The Epitome of Parallelism: The GPU The GPU, or Graphics Processing Unit, is a specialized chip with functionality specifically designed for interactive rendering. While any CPU can of course render 3D graphics for VR, the custom design of the GPU allows it to be several orders of magnitude faster at this task. Everyday PC s usually contain at least a modest GPU for 2D and 3D video acceleration, and nodes in a VR cluster would certainly be no exception. The design of the GPU is highly constrained and specialized. The chip is typically designed to only accept as input a set of texture images and geometry, which it then quickly renders to an on-board frame buffer for display. Figure 3 is a greatly simplified diagram of a GPU rendering pipeline. Through a graphics API such as OpenGL, the user typically configures the way in which geometry will be rendered to the screen, and then passes a pointer to an array of vertices to be rendered. These vertices are processed by the vertex units on the GPU. Since each vertex can generally be transformed and lit independently of the others, a modern GPU will generally have 4-8 separate vertex pipelines, the combination of which can transform roughly 400-800 million triangles per second. Each triple of vertices forms a triangle on the screen, which must then be filled with pixels. The results of the vertex pipelines are fed through a triangle setup engine, and then passed to the pixel pipelines. A typical GPU has anywhere from 4 to 16 pixel pipes, each of which is deeply pipelined and independent of the others. The pixel units are responsible for accessing texture images, performing lighting and shading, and other effects. These pipelines render the pixels to the onboard frame buffer at a tremendous rate on the order of 2-8 billion pixels per second.

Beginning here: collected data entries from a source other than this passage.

(* ===== verification/SlabLists.v ===== *)
(** * Slab allocator: lists of slabs, of magazines and of free objects *)

From stdpp Require Import base tactics option list numbers gmap.
From Stdlib Require Import ZArith Lia.
From S2P Require Import Prelude Pmm PmmInv SlabMem Slab SlabGeom SlabInv.

Local Open Scope Z_scope.

(** ** Doubly linked lists of slabs *)

Lemma slab_linked_ext m m' p l :
  (forall a, a ∈ l -> m' !! a = m !! a) -> linked m p l -> linked m' p l.
Proof.
  revert p; induction l as [|a l IH]; intros p Hm; [done|].
  intros [(t & Ht & Hp & Hn) Hl]; split.
  - exists t; rewrite Hm by constructor; done.
  - apply IH; [|done]; intros b Hb; apply Hm; by constructor.
Qed.

(** A change of links within [l] only: bodies stay, and so do the other headers. *)
Definition relinked (l : list Z) (m m' : gmap Z slab_t) : Prop :=
  (forall b, b ∉ l -> m' !! b = m !! b) /\ (forall b, body <$> m' !! b = body <$> m !! b).

Lemma relinked_insert m a t t' l :
  m !! a = Some t -> body t' = body t -> a ∈ l -> relinked l m (<[a := t']> m).
Proof.
  intros Ha Hb Hl; split; intros b.
  - intros Hn; rewrite lookup_insert_ne; [done|]; by intros ->.
  - destruct (decide (b = a)) as [->|]; [rewrite lookup_insert_eq, Ha; simpl; by f_equal|].
    by rewrite lookup_insert_ne.
Qed.

Lemma relinked_trans l m1 m2 m3 : relinked l m1 m2 -> relinked l m2 m3 -> relinked l m1 m3.
Proof.
  intros [A1 A2] [B1 B2]; split; intros b; [intros Hb; by rewrite B1, A1|by rewrite B2, A2].
Qed.

Lemma relinked_refl l m : relinked l m m.
Proof. done. Qed.

Lemma relinked_mono l l' m m' : l ⊆ l' -> relinked l m m' -> relinked l' m m'.
Proof. intros Hl [A B]; split; [|done]; intros b Hb; apply A; set_solver. Qed.

Lemma relinked_lookup l m m' a t : relinked l m m' -> m !! a = Some t ->
  exists t', m' !! a = Some t' /\ body t' = body t.
Proof.
  intros [_ Hb] Ha; specialize (Hb a); rewrite Ha in Hb.
  destruct (m' !! a) as [t'|]; [|done]; exists t'; split; [done|]; by apply (inj Some) in Hb.
Qed.

Lemma linked_relinked l m m' p l' :
  relinked l m m' -> (forall a, a ∈ l' -> a ∉ l) -> linked m p l' -> linked m' p l'.
Proof. intros [H _] Hd; apply slab_linked_ext; intros a Ha; apply H; auto. Qed.

Lemma linked_lookup m p l a : linked m p l -> a ∈ l -> is_Some (m !! a).
Proof.
  revert p; induction l as [|b l IH]; intros p; [by intros _ ?%elem_of_nil|].
  intros [(t & Ht & _) Hl] [->|Ha]%elem_of_cons; [by exists t|by eapply IH].
Qed.

(** The first header gets a new predecessor. *)
Lemma slab_linked_reprev m p q b l t :
  linked m p (b :: l) -> NoDup (b :: l) -> m !! b = Some t ->
  linked (<[b := set_sprev q t]> m) q (b :: l).
Proof.
  intros [(t' & Ht & _ & Hn) Hl] Hnd Hb; assert (t' = t) as -> by congruence.
  apply NoDup_cons in Hnd as [Hb' _]; split.
  - exists (set_sprev q t); by rewrite lookup_insert_eq.
  - apply (slab_linked_ext m); [|done]; intros a Ha; rewrite lookup_insert_ne; [done|by intros ->].
Qed.

(** The element before what follows [l], a list that comes after [p]. *)
Fixpoint last_or (p : Z) (l : list Z) : Z :=
  match l with [] => p | a :: l => last_or a l end.

Lemma slab_linked_app m p l1 l2 : linked m p (l1 ++ l2) -> linked m (last_or p l1) l2.
Proof. revert p; induction l1 as [|a l1 IH]; intros p; [done|]; intros [_ Hl]; by apply IH. Qed.

(** An element of the list gets a new successor. *)
Lemma slab_linked_renext m m' p l1 b l2 l2' t :
  linked m p (l1 ++ b :: l2) -> m !! b = Some t -> (forall a, a ∈ l1 -> m' !! a = m !! a) ->
  m' !! b = Some (set_snext (hd0 l2') t) -> linked m' b l2' -> linked m' p (l1 ++ b :: l2').
Proof.
  intros Hl Hb Hm Hb' Hl2; revert p Hl Hm; induction l1 as [|a l1 IH]; intros p; cbn [app linked].
  - intros [(t' & Ht & Hp & _) _] _; assert (t' = t) as -> by congruence; split; [|done].
    by exists (set_snext (hd0 l2') t).
  - intros [(t' & Ht & Hp & Hn) Hl] Hm; split.
    + exists t'; rewrite Hm by constructor; split_and!; [done|done|]; rewrite Hn; by destruct l1.
    + apply IH; [done|]; intros e He; apply Hm; by constructor.
Qed.

Section lists.
Context {St : Type}.
Implicit Types k : kmem St.

Lemma cache_at_ok k c x : k_caches k !! c = Some x -> cache_at k c = Ok x.
Proof. unfold cache_at; by intros ->. Qed.
Lemma slab_at_ok k a t : k_slabs k !! a = Some t -> slab_at k a = Ok t.
Proof. unfold slab_at; by intros ->. Qed.
Lemma mag_at_ok k a t : k_mags k !! a = Some t -> mag_at k a = Ok t.
Proof. unfold mag_at; by intros ->. Qed.
Lemma upd_cache_ok k c x f : k_caches k !! c = Some x ->
  upd_cache c f k = Ok (with_caches (<[c := f x]> (k_caches k)) k).
Proof. unfold upd_cache, cache_at; by intros ->. Qed.
Lemma upd_slab_ok k a t f : k_slabs k !! a = Some t ->
  upd_slab a f k = Ok (with_slabs (<[a := f t]> (k_slabs k)) k).
Proof. unfold upd_slab, slab_at; by intros ->. Qed.
Lemma upd_mag_ok k a t f : k_mags k !! a = Some t ->
  upd_mag a f k = Ok (with_mags (<[a := f t]> (k_mags k)) k).
Proof. unfold upd_mag, mag_at; by intros ->. Qed.

(** What the two list functions do to the state. *)
Definition list_result k (c : Z) (x : cache_t) (w : which) (h : Z) (m : gmap Z slab_t) : kmem St :=
  with_caches (<[c := set_lists (set_lhead w h (c_lists x)) x]> (k_caches k)) (with_slabs m k).

Lemma list_add_slab_ok k c x w a l t :
  k_caches k !! c = Some x -> lhead w (c_lists x) = hd0 l -> linked (k_slabs k) 0 l ->
  NoDup (a :: l) -> 0 ∉ l -> k_slabs k !! a = Some t ->
  exists m, list_add_slab c w a k = Ok (list_result k c x w a m) /\
    linked m 0 (a :: l) /\ relinked (a :: l) (k_slabs k) m.
Proof.
  intros Hc Hh Hl Hnd H0 Ha; unfold list_add_slab.
  rewrite (upd_slab_ok _ _ _ _ Ha); mstep; rewrite (cache_at_ok _ c x) by done; mstep.
  rewrite (upd_slab_ok _ _ (set_sprev 0 t)) by (cbn [k_slabs with_slabs]; apply lookup_insert_eq).
  cbn [with_slabs k_slabs]; rewrite insert_insert_eq; mstep; rewrite Hh.
  apply NoDup_cons in Hnd as Hnd'; destruct Hnd' as [Hal Hndl].
  set (t' := set_snext (hd0 l) (set_sprev 0 t)).
  assert (Hl' : linked (<[a := t']> (k_slabs k)) 0 l).
  { apply (slab_linked_ext (k_slabs k)); [|done]; intros b Hb; rewrite lookup_insert_ne; [done|by intros ->]. }
  assert (Hr : relinked (a :: l) (k_slabs k) (<[a := t']> (k_slabs k)))
    by (eapply relinked_insert; [done|done|by constructor]).
  destruct l as [|b l]; cbn [hd0].
  - rewrite decide_False by auto; mstep; rewrite (upd_cache_ok _ c x) by done.
    eexists; split; [done|]; split; [|done]; split; [|done].
    exists t'; by rewrite lookup_insert_eq.
  - rewrite decide_True by (intros ->; apply H0; by constructor).
    pose proof Hl as [(tb & Hb & _) _].
    assert (b ≠ a) by (intros ->; apply Hal; by constructor).
    rewrite (upd_slab_ok _ b tb) by (cbn [k_slabs with_slabs]; by rewrite lookup_insert_ne).
    mstep; rewrite (upd_cache_ok _ c x) by done; eexists; split; [done|]; cbn [with_slabs k_slabs].
    split; [split|].
    + exists t'; rewrite lookup_insert_ne, lookup_insert_eq by done; done.
    + eapply slab_linked_reprev; [done|done|by rewrite lookup_insert_ne].
    + eapply relinked_trans; [done|]; eapply relinked_insert; [by rewrite lookup_insert_ne|done|].
      by do 2 constructor.
Qed.

(** The successor of a removed slab gets its predecessor. *)
Lemma relink_next k a t l2 p :
  linked (k_slabs k) a l2 -> NoDup l2 -> 0 ∉ l2 -> s_next t = hd0 l2 -> s_prev t = p ->
  exists m, (if decide (s_next t ≠ 0) then upd_slab (s_next t) (set_sprev (s_prev t)) k else Ok k)
            = Ok (with_slabs m k) /\ linked m p l2 /\ relinked l2 (k_slabs k) m.
Proof.
  intros Hl Hnd H0 Hn Hp; rewrite Hn, Hp; destruct l2 as [|e l2]; cbn [hd0].
  - rewrite decide_False by auto; exists (k_slabs k); by destruct k.
  - rewrite decide_True by (intros ->; apply H0; by constructor).
    pose proof Hl as [(te & He & _) _]; rewrite (upd_slab_ok _ _ _ _ He).
    eexists; split; [done|]; split; [by eapply slab_linked_reprev|].
    eapply relinked_insert; [done|done|by constructor].
Qed.

Lemma lhead_same w x : set_lists (set_lhead w (lhead w (c_lists x)) (c_lists x)) x = x.
Proof. by destruct w, x as [? ? []]. Qed.

(** The second half of [list_remove_slab]. *)
Lemma remove_finish k a t l1 l2 :
  k_slabs k !! a = Some t -> linked (k_slabs k) a l2 -> NoDup (l1 ++ a :: l2) -> 0 ∉ l2 ->
  s_next t = hd0 l2 ->
  (forall m, linked m (s_prev t) l2 -> relinked l2 (k_slabs k) m -> linked m 0 (l1 ++ l2)) ->
  exists m, (s ← slab_at k a;
    k ← (if decide (s_next s ≠ 0) then upd_slab (s_next s) (set_sprev (s_prev s)) k else Ok k);
    k ← upd_slab a (set_sprev 0) k; upd_slab a (set_snext 0) k) = Ok (with_slabs m k) /\
    linked m 0 (l1 ++ l2) /\ relinked (l1 ++ a :: l2) (k_slabs k) m.
Proof.
  intros Ha Hl (_ & Hd & [Ha2 Hnd2]%NoDup_cons)%NoDup_app H0 Hn Hm.
  rewrite (slab_at_ok _ _ _ Ha); mstep.
  destruct (relink_next k a t l2 _ Hl Hnd2 H0 Hn eq_refl) as (m2 & -> & Hm2 & Hr2); mstep.
  assert (Ha' : m2 !! a = Some t) by (rewrite (proj1 Hr2) by done; done).
  rewrite (upd_slab_ok _ a t) by done; mstep.
  rewrite (upd_slab_ok _ a (set_sprev 0 t)) by apply lookup_insert_eq.
  cbn [k_slabs with_slabs]; rewrite insert_insert_eq; eexists; split; [done|]; split.
  - apply (slab_linked_ext m2); [|by apply Hm]; intros b Hb; rewrite lookup_insert_ne; [done|].
    intros <-; apply elem_of_app in Hb as [Hb|Hb]; [|done]; apply (Hd _ Hb); by constructor.
  - apply (relinked_trans _ _ m2); [apply (relinked_mono l2); [|done]; intros b Hb;
      apply elem_of_app; right; by constructor|].
    eapply relinked_insert; [done|done|apply elem_of_app; right; by constructor].
Qed.

Lemma last_or_snoc p l a : last_or p (l ++ [a]) = a.
Proof. revert p; induction l; intros; cbn [app last_or]; auto. Qed.

Lemma list_remove_slab_ok k c x w a l1 l2 :
  k_caches k !! c = Some x -> lhead w (c_lists x) = hd0 (l1 ++ a :: l2) ->
  linked (k_slabs k) 0 (l1 ++ a :: l2) -> NoDup (l1 ++ a :: l2) -> 0 ∉ l1 ++ a :: l2 ->
  exists m, list_remove_slab c w a k = Ok (list_result k c x w (hd0 (l1 ++ l2)) m) /\
    linked m 0 (l1 ++ l2) /\ relinked (l1 ++ a :: l2) (k_slabs k) m.
Proof.
  intros Hc Hh Hl Hnd H0; unfold list_remove_slab.
  pose proof (slab_linked_app _ _ _ _ Hl) as [(t & Ha & Hp & Hn) Hl2].
  assert (H02 : 0 ∉ l2) by (intros Hin; apply H0, elem_of_app; right; by constructor).
  rewrite (slab_at_ok _ _ _ Ha); mstep; rewrite (cache_at_ok _ _ _ Hc); mstep.
  destruct l1 as [|b l1 _] using rev_ind.
  - cbn [last_or app] in *; rewrite Hp, decide_False, Hh by auto.
    cbn [hd0]; rewrite decide_True by done; rewrite (upd_cache_ok _ _ _ _ Hc); mstep.
    destruct (remove_finish (with_caches (<[c := set_lists (set_lhead w (s_next t) (c_lists x)) x]>
      (k_caches k)) k) a t [] l2) as (m & -> & H1 & H2); try done.
    { intros m; by rewrite Hp. }
    exists m; split; [|done]; by rewrite Hn.
  - rewrite last_or_snoc in Hp; rewrite <- app_assoc in *; cbn [app] in *.
    destruct (linked_lookup _ _ _ b Hl) as [tb Hb]; [apply elem_of_app; right; by constructor|].
    assert (Hb0 : b ≠ 0) by (intros ->; apply H0, elem_of_app; right; by constructor).
    pose proof Hnd as (_ & Hd1 & [Hb2 [Ha2 _]%NoDup_cons]%NoDup_cons)%NoDup_app.
    rewrite Hp, decide_True by done; rewrite (upd_slab_ok _ _ _ _ Hb); mstep.
    set (k1 := with_slabs _ k).
    assert (Hk1 : forall e, e ≠ b -> k_slabs k1 !! e = k_slabs k !! e)
      by (intros e He; unfold k1; cbn [k_slabs with_slabs]; by rewrite lookup_insert_ne).
    destruct (remove_finish k1 a t (l1 ++ [b]) l2) as (m & -> & H1 & H2);
      rewrite <- ?app_assoc in *; cbn [app] in *; try done.
    { rewrite Hk1; [done|]; intros ->; apply Hb2; by constructor. }
    { apply (slab_linked_ext (k_slabs k)); [|done]; intros e He; apply Hk1; intros ->; apply Hb2.
      by constructor. }
    { intros m; rewrite Hp; intros Hm [Hr _].
      apply (slab_linked_renext (k_slabs k) m 0 l1 b (a :: l2) l2 tb); try done.
      - intros e He; rewrite Hr, Hk1; [done| |]; [intros ->; apply (Hd1 _ He); by constructor|].
        intros Hin; apply (Hd1 _ He); by do 2 constructor.
      - rewrite Hr; [unfold k1; cbn [k_slabs with_slabs]; rewrite lookup_insert_eq; by rewrite Hn|].
        intros Hin; apply Hb2; by constructor. }
    exists m; split; [|split; [done|]].
    + unfold list_result; f_equal.
      replace (hd0 (l1 ++ b :: l2)) with (lhead w (c_lists x)) by (rewrite Hh; by destruct l1).
      rewrite lhead_same, insert_id by done; by destruct k.
    + eapply relinked_trans; [|done]; eapply relinked_insert; [done|done|].
      apply elem_of_app; right; by constructor.
Qed.

End lists.

(** ** Lists of magazines and of free objects *)

Lemma mchain_ext m m' h l :
  (forall a, a ∈ l -> m_next <$> m' !! a = m_next <$> m !! a) -> mchain m h l -> mchain m' h l.
Proof.
  revert h; induction l as [|a l IH]; intros h Hm; [done|]; cbn [mchain].
  intros (-> & Ha & t & Ht & Hl); split_and!; [done|done|].
  pose proof (Hm a ltac:(constructor)) as Hn; rewrite Ht in Hn.
  destruct (m' !! a) as [t'|]; [|done]; injection Hn as Hn; exists t'; split; [done|].
  rewrite Hn; apply IH; [|done]; intros b Hb; apply Hm; by constructor.
Qed.

Lemma mchain_hd m h l : mchain m h l -> h = hd0 l.
Proof. destruct l; cbn [mchain hd0]; [done|]; by intros [-> _]. Qed.

Lemma fchain_ext m m' h l :
  (forall a y, a ∈ l -> a <= y < a + 8 -> m' !! y = m !! y) -> fchain m h l -> fchain m' h l.
Proof.
  revert h; induction l as [|a l IH]; intros h Hm; [done|]; cbn [fchain].
  intros (-> & Ha & Hl); split_and!; [done|done|].
  rewrite (load64_ext m m') by (intros y Hy; apply (Hm a); [by constructor|done]).
  apply IH; [|done]; intros b y Hb; apply Hm; by constructor.
Qed.

Lemma fchain_hd m h l : fchain m h l -> h = hd0 l.
Proof. destruct l; cbn [fchain hd0]; [done|]; by intros [-> _]. Qed.

Lemma bind_ext_in {A B} (f g : A -> list B) l :
  (forall a, a ∈ l -> f a = g a) -> l ≫= f = l ≫= g.
Proof.
  induction l as [|a l IH]; intros Hf; [done|]; rewrite !bind_cons.
  rewrite Hf by constructor; f_equal; apply IH; intros b Hb; apply Hf; by constructor.
Qed.

Lemma elem_of_bind {A B} (f : A -> list B) l b : b ∈ l ≫= f <-> exists a, b ∈ f a /\ a ∈ l.
Proof. apply list_elem_of_bind. Qed.

(** ** The magazines of the CPUs *)

Lemma cpu_mags_split cpus i lp :
  cpus !! i = Some lp ->
  exists rest, forall l p, cpu_mags (<[i := (l, p)]> cpus) ≡ₚ nonzero [l; p] ++ rest.
Proof.
  intros Hi; exists (cpu_mags (take i cpus) ++ cpu_mags (drop (S i) cpus)); intros l p.
  rewrite insert_take_drop by (by eapply lookup_lt_Some); unfold cpu_mags.
  rewrite bind_app, bind_cons; cbn [fst snd]; solve_Permutation.
Qed.

Lemma cpu_view_insert skip cpus i l p :
  skip = None \/ skip = Some i -> cpus !! i = Some (l, p) ->
  cpu_view skip cpus = <[i := (match skip with None => l | Some _ => 0 end, p)]> cpus.
Proof.
  intros [-> | ->] Hi; cbn [cpu_view]; [by rewrite list_insert_id|].
  apply list_eq; intros j; destruct (decide (j = i)) as [->|].
  - rewrite list_lookup_alter_eq, Hi, list_lookup_insert_eq; [done|by eapply lookup_lt_Some].
  - by rewrite list_lookup_alter_ne, list_lookup_insert_ne.
Qed.

Lemma nonzero_in a l : a ∈ nonzero l <-> a ≠ 0 /\ a ∈ l.
Proof. unfold nonzero; by rewrite list_elem_of_filter. Qed.

(** A change of one magazine. *)
Lemma mag_objs_insert_ne m a g b : b ≠ a -> mag_objs (<[a := g]> m) b = mag_objs m b.
Proof. intros; unfold mag_objs; by rewrite lookup_insert_ne. Qed.

Lemma mag_objs_insert m a g :
  mag_objs (<[a := g]> m) a = take (Z.to_nat (m_count g)) (m_objects g).
Proof. unfold mag_objs; by rewrite lookup_insert_eq. Qed.

Lemma bind_mags_insert m a g l :
  a ∉ l -> l ≫= mag_objs (<[a := g]> m) = l ≫= mag_objs m.
Proof. intros Ha; apply bind_ext_in; intros b Hb; apply mag_objs_insert_ne; by intros ->. Qed.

Figure 3 A simplified GPU pipeline. The result of all this parallelization and specialization is a rendering device which is hundreds of times faster than a general purpose CPU. The statistics are staggering; a modern GPU can reach floating point performance of 200 gigaflops or more when fully saturated. By comparison a fast CPU will generally perform in the 10-20 gigaflop range, and be further limited by its general purpose memory and cache structure. The benefits of a GPU do not end with its sheer rendering speed. An off-cpu renderer allows the CPU to be free to perform other calculations while rendering is completed. This means that the complexity of a VR applications can now be far less limited by rendering

complexity, and gives programmers room to implement detailed physics simulations or other expensive computations. All of this parallelism is thankfully present within a single cluster node, preventing any network traffic between nodes for the purposes of rendering. Other Considerations To allow for synchronous display updates, all nodes in a VR cluster need to post their newest frames to the display at the same time, which can only be done after each node has finished rendering. Since the rendering load for each node is fixed, there is no benefit to having some machines in the cluster being faster than others, as the faster machines will only end up waiting for the slower ones at the end of each frame. Hardware for the cluster nodes is easily updated, although care must be taken to update all of the machines to get any benefit out of the new devices. Developers that require more CPU cycles than a single processor could provide have the option of purchasing multi-processor nodes, or simply using MPI to distribute computation across several nodes. This must of course be done with the aforementioned latency concerns in mind. Several tools exist to provide a framework for clustered VR development. Foremost among them is VR Juggler [www.vrjuggler.org], which allows a single application to be run in a cluster, as a stand alone, or on a large multiprocessor shared memory workstation. These tools remove the burden of distributed computing and threading from the user, allowing for rapid VR development across a multitude of platforms.